"C'était de l'esclavage", le témoignage d'un sans-papiers algérien en France

"Si on se plaint, on nous vire"

À ses débuts, raconte-t-il, ils étaient deux pour décharger un camion. Avec le temps, une seule personne était missionnée pour cette tâche. Pareil, pour le tri des colis : au départ, ils étaient en tout six personnes puis ils sont passés à seulement trois personnes.

"Une fois, un salarié s’est blessé la jambe en déchargeant un camion. J’ai demandé aux responsables d’appeler une ambulance pour le transporter à l’hôpital. Ils ont refusé et l’ont fait sortir de l’usine. Il n’est jamais revenu travailler et n’a pas pu déclarer un accident du travail.", témoigne le jeune sans-papier algérien, pour faire savoir les conditions dans lesquelles ils travaillent.

Et d'ajouter : "Si on se plaint, on nous vire. Si on refuse de faire des heures supplémentaires, on met un terme à notre contrat. Il arrive aussi qu’on ne nous paye pas nos heures travaillées. Quand on le fait remarquer aux comptables de Derichebourg, sous-traitant de DPD, on nous répond que ce sera fait le mois prochain mais c’est rarement le cas.", a-t-il regretté.

"On n'a pas le choix"

Samir révèle que personne ne critique ces conditions de travail, par peur des représailles. En effet, ils ont dû accepter de travailler 10 heures par jour, "car on n’a pas le choix", a-t-il confié, avant d'ajouter :"On n’a pas de papiers en règle, on a besoin de gagner de l’argent pour régler nos charges."

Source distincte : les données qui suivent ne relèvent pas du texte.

Lemma Split_app_sep a b sep :
  strings.Split (a +:+ String sep b) sep
  = strings.Split a sep ++ strings.Split b sep.
Proof.
  induction a as [|c a IH]; simpl.
  - rewrite Ascii.eqb_refl. reflexivity.
  - destruct (Ascii.eqb c sep).
    + rewrite IH. reflexivity.
    + rewrite IH. pose proof (Split_nonempty a sep) as Hne.
      destruct (strings.Split a sep) as [|p ps]; [contradiction|reflexivity].
Qed.

Lemma append_assoc (x y z : string) : (x +:+ y) +:+ z = x +:+ y +:+ z.
Proof.
  induction x as [|c x IH]; [reflexivity|].
  change (String c ((x +:+ y) +:+ z) = String c (x +:+ y +:+ z)).
  rewrite IH. reflexivity.
Qed.

Lemma Join_app l1 l2 sep :
  l1 ≠ [] → l2 ≠ [] →
  strings.Join (l1 ++ l2) sep
  = strings.Join l1 sep +:+ sep +:+ strings.Join l2 sep.
Proof.
  unfold strings.Join. intros H1 H2.
  induction l1 as [|x l1 IH]; [contradiction|].
  destruct l1 as [|y l1].
  - simpl. destruct l2; [contradiction|reflexivity].
  - change (String.concat sep ((x :: y :: l1) ++ l2))
      with (x +:+ sep +:+ String.concat sep ((y :: l1) ++ l2)).
    rewrite IH by discriminate.
    change (String.concat sep (x :: y :: l1))
      with (x +:+ sep +:+ String.concat sep (y :: l1)).
    rewrite !append_assoc. reflexivity.
Qed.

Lemma all_in_class_app a b :
  all_in_class (a +:+ b) = all_in_class a && all_in_class b.
Proof.
  induction a as [|c a IH]; simpl; [reflexivity|].
  rewrite IH, andb_assoc. reflexivity.
Qed.

Lemma quoted_name_qualified d a b :
  quoted_name d (a +:+ "." +:+ b)
  = quoted_name d a +:+ "." +:+ quoted_name d b.
Proof.
  unfold quoted_name. change ("." +:+ b) with (String "."%char b).
  rewrite Split_app_sep, map_app.
  apply Join_app.
  - pose proof (Split_nonempty a ".") as H.
    destruct (strings.Split a "."); [contradiction|discriminate].
  - pose proof (Split_nonempty b ".") as H.
    destruct (strings.Split b "."); [contradiction|discriminate].
Qed.

(** X7. Quoting a qualified name is quoting its two sides: for accepted
    names [a] and [b], [Identifier] of [a.b] returns what it returns for
    [a], a period, and what it returns for [b]. *)
Theorem Identifier_qualified a b qa :
  identifierPattern_MatchString a = true →
  identifierPattern_MatchString b = true →
  ∃ qa_text qb_text,
    Identifier (VString a) qa = (Val qa_text, qa) ∧
    Identifier (VString b) qa = (Val qb_text, qa) ∧
    Identifier (VString (a +:+ "." +:+ b)) qa
    = (Val (qa_text +:+ "." +:+ qb_text), qa).
Proof.
  intros Ha Hb.
  exists (quoted_name (dialect qa) a), (quoted_name (dialect qa) b).
  split; [apply Identifier_valid, Ha|].
  split; [apply Identifier_valid, Hb|].
  assert (Hab : identifierPattern_MatchString (a +:+ "." +:+ b) = true).
  { apply MatchString_spec in Ha as [_ Ha]. apply MatchString_spec in Hb as [_ Hb].
    apply all_in_class_true in Ha, Hb.
    assert (Hall : all_in_class (a +:+ "." +:+ b) = true).
    { rewrite !all_in_class_app, Ha, Hb. reflexivity. }
    destruct a; exact Hall. }
  rewrite (Identifier_valid _ qa Hab).
  fold (quoted_name (dialect qa) (a +:+ "." +:+ b)).
  rewrite quoted_name_qualified. reflexivity.
Qed.
(** [percent] is monotone in the number of completed questions. *)
Lemma percent_mono (c c' t : nat) :
  (c <= c')%nat → (0 < t)%nat →
  (Z.of_nat c' < 2 ^ 63)%Z → (Z.of_nat t < 2 ^ 63)%Z →
  (JsNumber.percent c t <= JsNumber.percent c' t)%Z.
Proof.
  intros Hle Ht Hc' Ht'.
  destruct (of_count_correct t Ht Ht') as (Mt & Et & Hft & Hdt & HEt & Hrt).
  assert (∀ k, (0 < k)%nat → (Z.of_nat k < 2 ^ 63)%Z →
            ∃ Mk Ek yk M E,
              rounds_to (IZR (Z.of_nat k)) (F2R (Zpos Mk) Ek) ∧
              rounds_to (F2R (Zpos Mk) Ek / F2R (Zpos Mt) Et) yk ∧
              rounds_to (yk * 100) (F2R (Zpos M) E) ∧
              Prim2SF (PrimFloat.mul
                         (PrimFloat.div (JsNumber.of_count k) (JsNumber.of_count t))
                         JsNumber.hundred) = S754_finite false M E) as Hchain.
  { intros k Hk Hk'.
    destruct (of_count_correct k Hk Hk') as (Mk & Ek & Hfk & Hdk & HEk & Hrk).
    destruct (SFdiv_correct Mk Ek Mt Et) as (Md & Ed & Hdiv & Hdd & HEd & Hrd);
      [split; [done|lia]..|lia|].
    destruct (SFmul_correct Md Ed 7036874417766400 (-46))
      as (Mo & Eo & Hmul & Hdo & HEo & Hro);
      [split; [done|lia]|apply normal_hundred|lia|].
    exists Mk, Ek, (F2R (Zpos Md) Ed), Mo, Eo. split_and!; [done|done| |].
    - by rewrite <- F2R_hundred.
    - rewrite FloatAxioms.mul_spec, FloatAxioms.div_spec, Hfk, Hft, Prim2SF_hundred.
      unfold FloatAxioms.SF64mul, FloatAxioms.SF64div. by rewrite Hdiv. }
  assert (∀ k, (0 < k)%nat → (Z.of_nat k < 2 ^ 63)%Z → (0 <= JsNumber.percent k t)%Z)
    as Hnonneg.
  { intros k Hk Hk'. destruct (Hchain k Hk Hk') as (? & ? & ? & M & E & _ & _ & _ & Hf).
    unfold JsNumber.percent. by eapply Math_round_nonneg. }
  destruct c as [|c].
  - assert (JsNumber.percent 0 t = 0%Z) as ->.
    { unfold JsNumber.percent, JsNumber.Math_round.
      rewrite FloatAxioms.mul_spec, FloatAxioms.div_spec, of_count_zero, Hft,
        Prim2SF_hundred. done. }
    destruct c' as [|c']; [|apply Hnonneg; lia].
    unfold JsNumber.percent, JsNumber.Math_round.
    rewrite FloatAxioms.mul_spec, FloatAxioms.div_spec, of_count_zero, Hft,
      Prim2SF_hundred. done.
  - destruct (Hchain (S c)) as (Mc & Ec & yc & M & E & R1 & R2 & R3 & Hf); [lia..|].
    destruct (Hchain c') as (Mc' & Ec' & yc' & M' & E' & R1' & R2' & R3' & Hf');
      [lia..|].
    unfold JsNumber.percent. eapply Math_round_mono; [done..|].
    pose proof (F2R_pos Mt Et) as Hpos.
    assert (F2R (Zpos Mc) Ec <= F2R (Zpos Mc') Ec') as H1.
    { eapply rounds_to_mono; [done..|]. apply IZR_le. lia. }
    assert (yc <= yc') as H2.
    { eapply rounds_to_mono; [done..|].
      apply Rmult_le_compat_r; [|done]. apply Rlt_le. by apply Rinv_0_lt_compat. }
    eapply rounds_to_mono; [done..|]. lra.
Qed.

(** A value that is itself a 53-digit double rounds to itself. *)
Lemma rounds_to_exact (N E : Z) :
  (2 ^ 52 <= N < 2 ^ 53)%Z → rounds_to (F2R N E) (F2R N E).
Proof.
  intros [H1 H2]. pose proof (pow2_pos E) as HP.
  apply IZR_le in H1. apply IZR_lt in H2.
  exists N, E. unfold F2R. split_and!; [done| | | | |].
  - rewrite pow2_add, (pow2_IZR 52) by lia. nra.
  - rewrite pow2_add, (pow2_IZR 53) by lia. nra.
  - lra.
  - lra.
  - intros [?|?]; lra.
Qed.

Lemma rounds_to_one y : rounds_to 1 y → y = 1.
Proof.
  intros H. apply (rounds_to_unique 1); [done|].
  assert (F2R (2 ^ 52) (-52) = 1) as Heq.
  { unfold F2R. rewrite <- pow2_IZR, <- pow2_add by lia. apply pow2_0. }
  rewrite <- Heq. apply rounds_to_exact. lia.
Qed.

Lemma rounds_to_hundred y : rounds_to 100 y → y = 100.
Proof.
  intros H. apply (rounds_to_unique 100); [done|].
  rewrite <- F2R_hundred. apply rounds_to_exact. lia.
Qed.

(** The double [(k / t) * 100] for positive counts below [2^63]: finite,
    positive, and reached from the exact counts by four roundings. *)
Lemma percent_float (k t : nat) :
  (0 < k)%nat → (0 < t)%nat → (Z.of_nat k < 2 ^ 63)%Z → (Z.of_nat t < 2 ^ 63)%Z →
  ∃ yk yt yd M E,
    rounds_to (IZR (Z.of_nat k)) yk ∧ rounds_to (IZR (Z.of_nat t)) yt ∧ 0 < yt ∧
    rounds_to (yk / yt) yd ∧
    rounds_to (yd * 100) (F2R (Zpos M) E) ∧
    Prim2SF (PrimFloat.mul
               (PrimFloat.div (JsNumber.of_count k) (JsNumber.of_count t))
               JsNumber.hundred) = S754_finite false M E.
Proof.
  intros Hk Ht Hk' Ht'.
  destruct (of_count_correct t Ht Ht') as (Mt & Et & Hft & Hdt & HEt & Hrt).
  destruct (of_count_correct k Hk Hk') as (Mk & Ek & Hfk & Hdk & HEk & Hrk).
  destruct (SFdiv_correct Mk Ek Mt Et) as (Md & Ed & Hdiv & Hdd & HEd & Hrd);
    [split; [done|lia]..|lia|].
  destruct (SFmul_correct Md Ed 7036874417766400 (-46))
    as (Mo & Eo & Hmul & Hdo & HEo & Hro);
    [split; [done|lia]|apply normal_hundred|lia|].
  exists (F2R (Zpos Mk) Ek), (F2R (Zpos Mt) Et), (F2R (Zpos Md) Ed), Mo, Eo.
  split_and!; [done|done|apply F2R_pos|done| |].
  - by rewrite <- F2R_hundred.
  - rewrite FloatAxioms.mul_spec, FloatAxioms.div_spec, Hfk, Hft, Prim2SF_hundred.
    unfold FloatAxioms.SF64mul, FloatAxioms.SF64div. by rewrite Hdiv.
Qed.

(** No question completed: 0. *)
Lemma percent_none (t : nat) :
  (0 < t)%nat → (Z.of_nat t < 2 ^ 63)%Z → JsNumber.percent 0 t = 0%Z.
Proof.
  intros Ht Ht'.
  destruct (of_count_correct t Ht Ht') as (Mt & Et & Hft & _).
  unfold JsNumber.percent, JsNumber.Math_round.
  rewrite FloatAxioms.mul_spec, FloatAxioms.div_spec, of_count_zero, Hft,
    Prim2SF_hundred. done.
Qed.

(** Every question completed: 100. *)
Lemma percent_all (t : nat) :
  (0 < t)%nat → (Z.of_nat t < 2 ^ 63)%Z → JsNumber.percent t t = 100%Z.
Proof.
  intros Ht Ht'.
  destruct (percent_float t t Ht Ht Ht' Ht')
    as (yk & yt & yd & M & E & Rk & Rt & Hpos & Rd & Rm & Hf).
  assert (yk = yt) as -> by (by eapply rounds_to_unique).
  replace (yt / yt) with 1 in Rd by (field; lra).
  apply rounds_to_one in Rd as ->.
  replace (1 * 100) with 100 in Rm by ring.
  apply rounds_to_hundred in Rm.
  pose proof (Math_round_floor _ false M E Hf) as [H1 H2]. cbn zeta in *.
  rewrite Rm in H1, H2. unfold JsNumber.percent.
  assert (IZR (JsNumber.Math_round
                 (PrimFloat.mul (PrimFloat.div (JsNumber.of_count t) (JsNumber.of_count t))
                    JsNumber.hundred)) < IZR 101) as Hlt by lra.
  assert (IZR 99 < IZR (JsNumber.Math_round
                 (PrimFloat.mul (PrimFloat.div (JsNumber.of_count t) (JsNumber.of_count t))
                    JsNumber.hundred))) as Hgt by lra.
  apply lt_IZR in Hlt, Hgt. lia.
Qed.

(** The percentage of [c] out of [t] is between 0 and 100. *)
Lemma percent_range (c t : nat) :
  (c <= t)%nat → (0 < t)%nat → (Z.of_nat t < 2 ^ 63)%Z →
  (0 <= JsNumber.percent c t <= 100)%Z.
Proof.
  intros Hc Ht Ht'. split.
  - rewrite <- (percent_none t Ht Ht'). apply percent_mono; lia.
  - rewrite <- (percent_all t Ht Ht'). apply percent_mono; lia.
Qed.

End Rounding.

(** ** More questions completed, same totals *)

(** [q2] is [q1], possibly completed since. *)
Definition question_le (q1 q2 : Question) : Prop :=
  q_id q1 = q_id q2 ∧ (q_completed q1 = true → q_completed q2 = true).

Definition sub_le (s1 s2 : SubExercise) : Prop :=
  sub_id s1 = sub_id s2 ∧ sub_name s1 = sub_name s2 ∧
  Forall2 question_le (sub_questions s1) (sub_questions s2).

Definition section_le (s1 s2 : Section) : Prop :=
  sec_id s1 = sec_id s2 ∧ sec_label s1 = sec_label s2 ∧ sec_type s1 = sec_type s2 ∧
  option_Forall2 (Forall2 question_le) (sec_questions s1) (sec_questions s2) ∧
  option_Forall2 (map_Forall2 (λ _, sub_le))
    (sec_subExercises s1) (sec_subExercises s2).

(** The two chapters are the same but for questions that are incomplete in the
    first and completed in the second. *)
Definition chapter_le (c1 c2 : Chapter) : Prop :=
  ch_id c1 = ch_id c2 ∧ ch_name c1 = ch_name c2 ∧
  map_Forall2 (λ _, section_le) (ch_sections c1) (ch_sections c2).

(** Same total, no fewer completed. *)
Definition counters_le (a b : counters) : Prop := a.1 = b.1 ∧ (a.2 ≤ b.2)%nat.

Lemma counters_le_plus a b a' b' :
  counters_le a b → counters_le a' b' →
  counters_le (plus_counters a a') (plus_counters b b').
Proof. unfold counters_le, plus_counters. cbn. lia. Qed.

Lemma counts_of_le qs1 qs2 :
  Forall2 question_le qs1 qs2 → counters_le (counts_of qs1) (counts_of qs2).
Proof.
  induction 1 as [|q1 q2 l1 l2 [_ Hq] _ IH]; [done|].
  unfold counters_le, counts_of in *. cbn [fst snd length] in *.
  rewrite !filter_cons. destruct IH as [IH1 IH2].
  destruct (decide (q_completed q1 = true)) as [H1|H1].
  - rewrite decide_True by auto. cbn. lia.
  - destruct (decide (q_completed q2 = true)); cbn; lia.
Qed.

(** The counts of the questions found in the values of a map. *)
Definition map_counts {V} (f : V → list Question) (m : gmap string V) : counters :=
  map_fold (λ _ v acc, tally (f v) acc) (0, 0)%nat m.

Il y a quatre mois, ils ont décidé de passer à l'action. Avec environ 70 autres collègues de travail, ils ont décidé de faire grève, avec l’aide de syndicats. "On a installé un piquet à l'intérieur de l’entreprise et devant le site, au niveau de l'entrée du personnel, pour demander de meilleurs conditions de travail ainsi que des justificatifs nous permettant d'être régularisés.", témoigne-t-il.

"On reste soudés"

Après 17 jours d’occupation, le tribunal d'Évry, saisi par l’entreprise, leur a ordonné de quitter les locaux. "On a donc décidé de rester devant la société. Mais début février, la mairie de la ville a demandé l’évacuation des lieux. La police nous a délogés. Dorénavant, on vient tous les jours de 10h à 15h devant les locaux", raconte Samir.

Leur mouvement a abouti à des négociations avec Derichebourg et la préfecture, "mais pour l’instant les discussions piétinent", regrette Samir. "Seules une vingtaine de personnes, sur 70, ont obtenu des garanties de Derichebourg. Mais ce n'est pas suffisant. Nous, on continuera le mouvement tant que tout le monde n’aura pas obtenu satisfaction. On reste soudés.", a fait savoir le jeune algérien.